Rechtbank Zeeland-West-Brabant

Datum uitspraak
6 december 2023
Publicatiedatum
7 december 2023
Zaaknummer
AWB- 23_2598
Instantie
Rechtbank Zeeland-West-Brabant
Type
Uitspraak
Rechtsgebied
Bestuursrecht
Procedures
  • Eerste aanleg - enkelvoudig
Rechters
  • S. Hindriks
Vindplaatsen
  • Rechtspraak.nl
AI samenvatting door LexboostAutomatisch gegenereerd

Bestuursrechtelijke procedure inzake verkeersbesluit tot ontmoediging van sluipverkeer

Op 6 december 2023 heeft de Rechtbank Zeeland-West-Brabant uitspraak gedaan in een bestuursrechtelijke zaak tussen een eiser en het college van burgemeester en wethouders van de gemeente Geertruidenberg.
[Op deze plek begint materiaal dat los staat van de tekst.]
Definition run_job (c : HTTPClient) (odj : OnDemandJob) (w : W) : go (option (W * outcome)) :=
  r ← processOnDemandJob odj w;
  mret (match r with
        | None => None
        | Some (w, Err _) => Some (report c odj JobStatusFailed w)
        | Some (w, Ok _) => Some (report c odj JobStatusCompleted w)
        end).

(** The goroutine of a job starts in some view of the world; what the others do
    meanwhile is part of how the world answers. *)
Definition job_task (c : HTTPClient) (jobs : list OnDemandJob) (i : nat) (o : outcome) : Prop :=
  exists odj w w', jobs !! i = Some odj /\ run_job c odj w = Ret (Some (w', o)).

(** The calls that return; [make(chan struct{}, n)] panics for a negative [n]. *)
Definition Fetch_returns (c : HTTPClient) (claimed : result client_error (list OnDemandJob))
    (maxConcurrentJobs : Z) (r : go (result client_error (list outcome))) : Prop :=
  match claimed with
  | Err e => r = Ret (Err e)
  | Ok [] => r = Ret (Ok [])
  | Ok jobs =>
      if maxConcurrentJobs <? 0 then r = Panic
      else exists os, pool_returns (length jobs) (Z.to_nat maxConcurrentJobs) (job_task c jobs) os
                      /\ r = Ret (Ok os)
  end.

Definition FetchAndProcessOnDemandJobs (unmarshal : string -> result string (list OnDemandJob))
    (c : HTTPClient) (maxConcurrentJobs : Z) (w : W) (r : go (result client_error (list outcome))) : Prop :=
  Fetch_returns c (snd (ClaimOnDemandJobs unmarshal c maxConcurrentJobs w)) maxConcurrentJobs r.
End run.
End jobs.

(** ** Configuration and start

    [viper] after its sources are merged: whether a key is set, and its text;
    what it unmarshals to is a parameter. *)
Record Config : Type := {
  Organization : string;
  Cluster : string;
  Token : string;
  Host : string;
  MaxConcurrentJobs : Z;
  DevMode : bool;
  PollInterval : string
}.

Definition requiredKeys : list string := ["organization"; "cluster"; "token"; "host"].

Fixpoint missing_key (IsSet : string -> bool) (GetString : string -> string) (keys : list string) : option string :=
  match keys with
  | [] => None
  | key :: keys' =>
      if negb (IsSet key) || bool_decide (GetString key = "") then Some key
      else missing_key IsSet GetString keys'
  end.

Inductive config_error : Type := RequiredKey (key : string) | UnmarshalConfig (e : string).

Definition loadConfig (IsSet : string -> bool) (GetString : string -> string) (Unmarshal : result string Config)
    : result config_error Config :=
  match missing_key IsSet GetString requiredKeys with
  | Some key => Err (RequiredKey key)
  | None => match Unmarshal with Err e => Err (UnmarshalConfig e) | Ok c => Ok c end
  end.

(** What [main] does before its loop: it exits, panics in [time.NewTicker], or
    starts polling. *)
Inductive started : Type := Exit1 | Polling (c : Config) (every : Z).

Definition main_start (loaded : result config_error Config) (clientset_ok : bool)
    (ParseDuration : string -> result string Z) : go started :=
  match loaded with
  | Err _ => Ret Exit1
  | Ok c =>
      if negb clientset_ok then Ret Exit1
      else match ParseDuration (PollInterval c) with
           | Err _ => Ret Exit1
           | Ok d => if d <=? 0 then Panic else Ret (Polling c d)
           end
  end.

(** * Properties *)

(** ** Names

    A word starts before a capital that follows a lower-case letter or a digit,
    and before a capital that follows a capital and is followed by a lower-case
    letter. *)
Definition word_starts (prev : option ascii) (c : ascii) (next : option ascii) : bool :=
  match prev with
  | None => false
  | Some p => is_upper c && (lower_or_digit p || is_upper p && from_ptr false is_lower next)
  end.

Fixpoint mark_words (prev : option ascii) (l : list ascii) : list ascii :=
  match l with
  | [] => []
  | c :: l' =>
      let rest := c :: mark_words (Some c) l' in
      if word_starts prev c (head l') then "_"%char :: rest else rest
  end.

(** The second expression alone. *)
Definition acronym_ends (prev : option ascii) (c : ascii) (next : option ascii) : bool :=
  from_ptr false is_upper prev && is_upper c && from_ptr false is_lower next.

Fixpoint mark_acronyms (prev : option ascii) (l : list ascii) : list ascii :=
  match l with
  | [] => []
  | c :: l' =>
      let rest := c :: mark_acronyms (Some c) l' in
      if acronym_ends prev c (head l') then "_"%char :: rest else rest
  end.

Lemma upper_not_lower c : is_upper c = true -> lower_or_digit c = false /\ is_lower c = false.
Proof. by destruct c as [[] [] [] [] [] [] [] []]. Qed.

Lemma span_upper_spec l run rest :
  span_upper l = (run, rest) ->
  l = run ++ rest /\ Forall (fun c => is_upper c = true) run /\ from_ptr false is_upper (head rest) = false.
Proof.
  revert run. induction l as [|c l IH]; intros run; simpl; [intros [= <- <-]; done|].
  destruct (is_upper c) eqn:Ec.
  - destruct (span_upper l) as [run' rest'] eqn:E. intros [= <- <-].
    destruct (IH _ eq_refl) as (-> & ? & ?). split_and!; [done|by constructor|done].
  - intros [= <- <-]. split_and!; [done|constructor|done].
Qed.

(** A run of capitals followed by a lower-case letter is marked once. *)
Lemma mark_acronyms_match prev c g u x rest :
  Forall (fun c => is_upper c = true) (c :: g) -> is_upper u = true -> is_lower x = true ->
  mark_acronyms prev (c :: g ++ u :: x :: rest) = c :: g ++ "_"%char :: u :: x :: mark_acronyms (Some x) rest.
Proof.
  intros Hg Hu Hx. revert prev c Hg. induction g as [|d g IH]; intros prev c [Hc Hg]%Forall_cons.
  - pose proof (upper_not_lower u Hu) as [_ Hul].
    assert (is_upper x = false) as Hxu.
    { destruct (is_upper x) eqn:E; [|done]. apply upper_not_lower in E as [_ E]. congruence. }
    cbn [app mark_acronyms head]. unfold acronym_ends. cbn [from_ptr].
    rewrite Hul, Hc, Hu, Hx, Hxu. by rewrite !andb_false_r.
  - pose proof (Forall_inv Hg) as Hd. cbn beta in Hd. pose proof (upper_not_lower d Hd) as [_ Hdl].
    cbn [app]. cbn [app] in IH. cbn [mark_acronyms head]. cbn [mark_acronyms] in IH.
    unfold acronym_ends at 1. cbn [from_ptr]. rewrite Hdl, andb_false_r. cbn zeta. f_equal.
    exact (IH (Some c) d Hg).
Qed.

(** No match can start here or later in the run of capitals that [prev] ends. *)
Definition no_match_inside (prev : option ascii) (l : list ascii) : Prop :=
  from_ptr false is_upper prev = true ->
  let '(run, rest) := span_upper l in run = [] \/ from_ptr false is_lower (head rest) = false.

Lemma match_acronym_Some l g1 g2 rest :
  match_acronym l = Some (g1, g2, rest) ->
  exists c g u x, g1 = c :: g /\ g2 = [u; x] /\ l = c :: g ++ u :: x :: rest
    /\ Forall (fun c => is_upper c = true) (c :: g) /\ is_upper u = true /\ is_lower x = true
    /\ span_upper l = (c :: g ++ [u], x :: rest).
Proof.
  unfold match_acronym. destruct (span_upper l) as [run r] eqn:E.
  apply span_upper_spec in E as (-> & Hrun & _).
  destruct r as [|x r]; [done|]. destruct (reverse run) as [|u [|c k]] eqn:Er; [done..|].
  destruct (is_lower x) eqn:Hx; [|done]. intros [= <- <- <-].
  apply (f_equal reverse) in Er. rewrite reverse_involutive, reverse_cons in Er.
  destruct (reverse (c :: k)) as [|a g] eqn:Eg.
  { apply (f_equal length) in Eg. rewrite length_reverse in Eg. done. }
  subst run. apply Forall_app in Hrun as [Hg Hu]. apply Forall_inv in Hu.
  exists a, g, u, x. split_and!; try done. simpl. by rewrite <-app_assoc.
Qed.

Lemma match_acronym_None c l :
  match_acronym (c :: l) = None -> is_upper c = true -> no_match_inside (Some c) l.
Proof.
  unfold match_acronym, no_match_inside. simpl. intros H Hc _. rewrite Hc in H.
  destruct (span_upper l) as [[|d run] rest]; [by left|]. right.
  destruct rest as [|x rest]; [done|]. simpl.
  destruct (reverse (c :: d :: run)) as [|u [|v k]] eqn:Er.
  1,2: apply (f_equal length) in Er; rewrite length_reverse in Er; done.
  by destruct (is_lower x).
Qed.

Lemma split_acronyms_marks fuel prev l :
  (length l <= fuel)%nat -> no_match_inside prev l -> split_acronyms fuel l = mark_acronyms prev l.
Proof.
  revert prev l. induction fuel as [|fuel IH]; intros prev l Hl Hin; [by destruct l; simpl in *; [|lia]|].
  cbn [split_acronyms]. destruct (match_acronym l) as [[[g1 g2] rest]|] eqn:E.
  - apply match_acronym_Some in E as (c & g & u & x & -> & -> & -> & Hg & Hu & Hx & _).
    rewrite mark_acronyms_match by done. simpl. do 5 f_equal. apply IH.
    + simpl in Hl. rewrite length_app in Hl. simpl in Hl. lia.
    + intros Hux. simpl in Hux. apply upper_not_lower in Hux as [_ ?]. congruence.
  - destruct l as [|c l]; [done|]. simpl in Hl. cbn [mark_acronyms].
    assert (acronym_ends prev c (head l) = false) as ->.
    { unfold acronym_ends. destruct (from_ptr false is_upper prev) eqn:Hp; [|done].
      destruct (is_upper c) eqn:Hc; [|done]. simpl. specialize (Hin Hp). simpl in Hin. rewrite Hc in Hin.
      destruct (span_upper l) as [run rest] eqn:Es. destruct Hin as [|Hin]; [done|].
      apply span_upper_spec in Es as (-> & Hrun & _). destruct run as [|d run]; [done|]. simpl.
      by apply Forall_inv, upper_not_lower in Hrun as [_ ->]. }
    cbn zeta. f_equal. apply IH; [lia|]. destruct (is_upper c) eqn:Hc.
    + by apply match_acronym_None.
    + intros Hu. simpl in Hu. congruence.
Qed.

(** The first expression marks the capitals after lower-case letters and digits. *)
Fixpoint mark_capitals (prev : option ascii) (l : list ascii) : list ascii :=
  match l with
  | [] => []
  | c :: l' =>
      let rest := c :: mark_capitals (Some c) l' in
      if from_ptr false lower_or_digit prev && is_upper c then "_"%char :: rest else rest
  end.

Lemma split_words_marks prev l :
  from_ptr false lower_or_digit prev = false -> split_words l = mark_capitals prev l.
Proof.
  remember (length l) as n eqn:Hn. revert prev l Hn.
  induction (lt_wf n) as [n _ IH]. intros prev l -> Hp.
  destruct l as [|c [|d l]]; [done| |].
  - simpl. by rewrite Hp.
  - cbn [split_words mark_capitals]. rewrite Hp. cbn [from_ptr andb]. cbn zeta.
    destruct (lower_or_digit c && is_upper d) eqn:E.
    + apply andb_true_iff in E as [_ Hd]. apply upper_not_lower in Hd as [Hd _].
      do 3 f_equal. apply (IH (length l)); [simpl; lia|done|done].
    + f_equal. assert (split_words (d :: l) = mark_capitals None (d :: l)) as H
        by (apply (IH (length (d :: l))); [simpl; lia|done|done]). exact H.
Qed.

Lemma head_mark_capitals c l :
  from_ptr false is_lower (head (mark_capitals (Some c) l)) = from_ptr false is_lower (head l).
Proof.
  destruct l as [|d l]; [done|]. cbn [mark_capitals from_ptr].
  destruct (lower_or_digit c && is_upper d) eqn:E; [|done].
  apply andb_true_iff in E as [_ Hd]. apply upper_not_lower in Hd as [_ Hd]. simpl. by rewrite Hd.
Qed.

Lemma marks_compose prev l : mark_acronyms prev (mark_capitals prev l) = mark_words prev l.
Proof.
  revert prev. induction l as [|c l IH]; intros prev; [done|].
  cbn [mark_capitals mark_words]. cbn zeta. destruct (from_ptr false lower_or_digit prev && is_upper c) eqn:E.
  - destruct prev as [p|]; [|done]. simpl in E. cbn [mark_acronyms head from_ptr].
    assert (acronym_ends (Some p) "_" (Some c) = false) as -> by (unfold acronym_ends; by rewrite andb_false_r).
    assert (forall o, acronym_ends (Some "_"%char) c o = false) as H by done.
    rewrite H. apply andb_true_iff in E as [Ep Ec]. unfold word_starts. rewrite Ep, Ec. simpl. by rewrite IH.
  - cbn [mark_acronyms]. rewrite IH. cbn zeta.
    assert (acronym_ends prev c (head (mark_capitals (Some c) l)) = word_starts prev c (head l)) as ->; [|done].
    unfold acronym_ends, word_starts. rewrite head_mark_capitals. destruct prev as [p|]; [|done].
    simpl in *. destruct (is_upper c), (lower_or_digit p), (is_upper p); done.
Qed.
Definition processAllChecks (cluster : string) (targets : option (list KubeResourceTarget))
    (checksAndLibs : list (OPACustomCheck F)) (w : W)
    : go (W * list (ActionItem F) * list (string * list check_error)) :=
  let '(checks, libsV0, libsV1) := GetOPACustomChecksAndLibraries checksAndLibs in
  process_checks cluster targets checks libsV0 libsV1 [] [] w.

(** ** Fetching the checks, the run and the report *)

Inductive run_error : Type :=
| FetchError (e : string)
| StatusCode (code : Z)
| UnmarshalError (e : string)
| ChecksError (errs : list (string * list check_error)).

Record env : Type := { HOST : string; ORG : string; CLUSTER : string; TOKEN : string }.

Definition checks_url (e : env) : string :=
  HOST e +:+ "/v0/organizations/" +:+ ORG e +:+ "/clusters/" +:+ CLUSTER e
  +:+ "/data/opa/customChecks?includeRegoV1=true".

(** [get url token] is the answer to the request: a status code and a body. *)
Definition getInsightsChecks (e : env) (get : string -> string -> W -> W * result string (Z * string))
    (unmarshal : string -> result string (list (OPACustomCheck F) * list (CheckSetting F))) (w : W)
    : W * result run_error (list (OPACustomCheck F) * list (CheckSetting F)) :=
  let '(w, resp) := get (checks_url e) ("Bearer " +:+ TOKEN e) w in
  (w, match resp with
      | Err x => Err (FetchError x)
      | Ok (code, body) =>
          if negb (code =? 200) then Err (StatusCode code)
          else match unmarshal body with Err x => Err (UnmarshalError x) | Ok j => Ok j end
      end).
De eiser had beroep ingesteld tegen een besluit van het college van 6 maart 2023, waarin zijn bezwaren tegen een verkeersbesluit ongegrond werden verklaard. Dit verkeersbesluit was gericht op het treffen van maatregelen om sluipverkeer tussen twee plaatsen te ontmoedigen, in het kader van de 'Visie Hooipolder' die op 3 juni 2021 door de gemeenteraad was vastgesteld. De eiser betoogde dat er in het voortraject vertrouwen was gewekt dat er een wegversmalling met voorrangsregeling in de straat zou komen, maar het college had besloten deze maatregel niet op te nemen in het definitieve besluit. Tijdens de zitting op 9 november 2023 werd de zaak behandeld, waarbij de eiser werd bijgestaan door zijn gemachtigde, mr. Y Ouled Belkacem. Het college werd vertegenwoordigd door een ambtenaar.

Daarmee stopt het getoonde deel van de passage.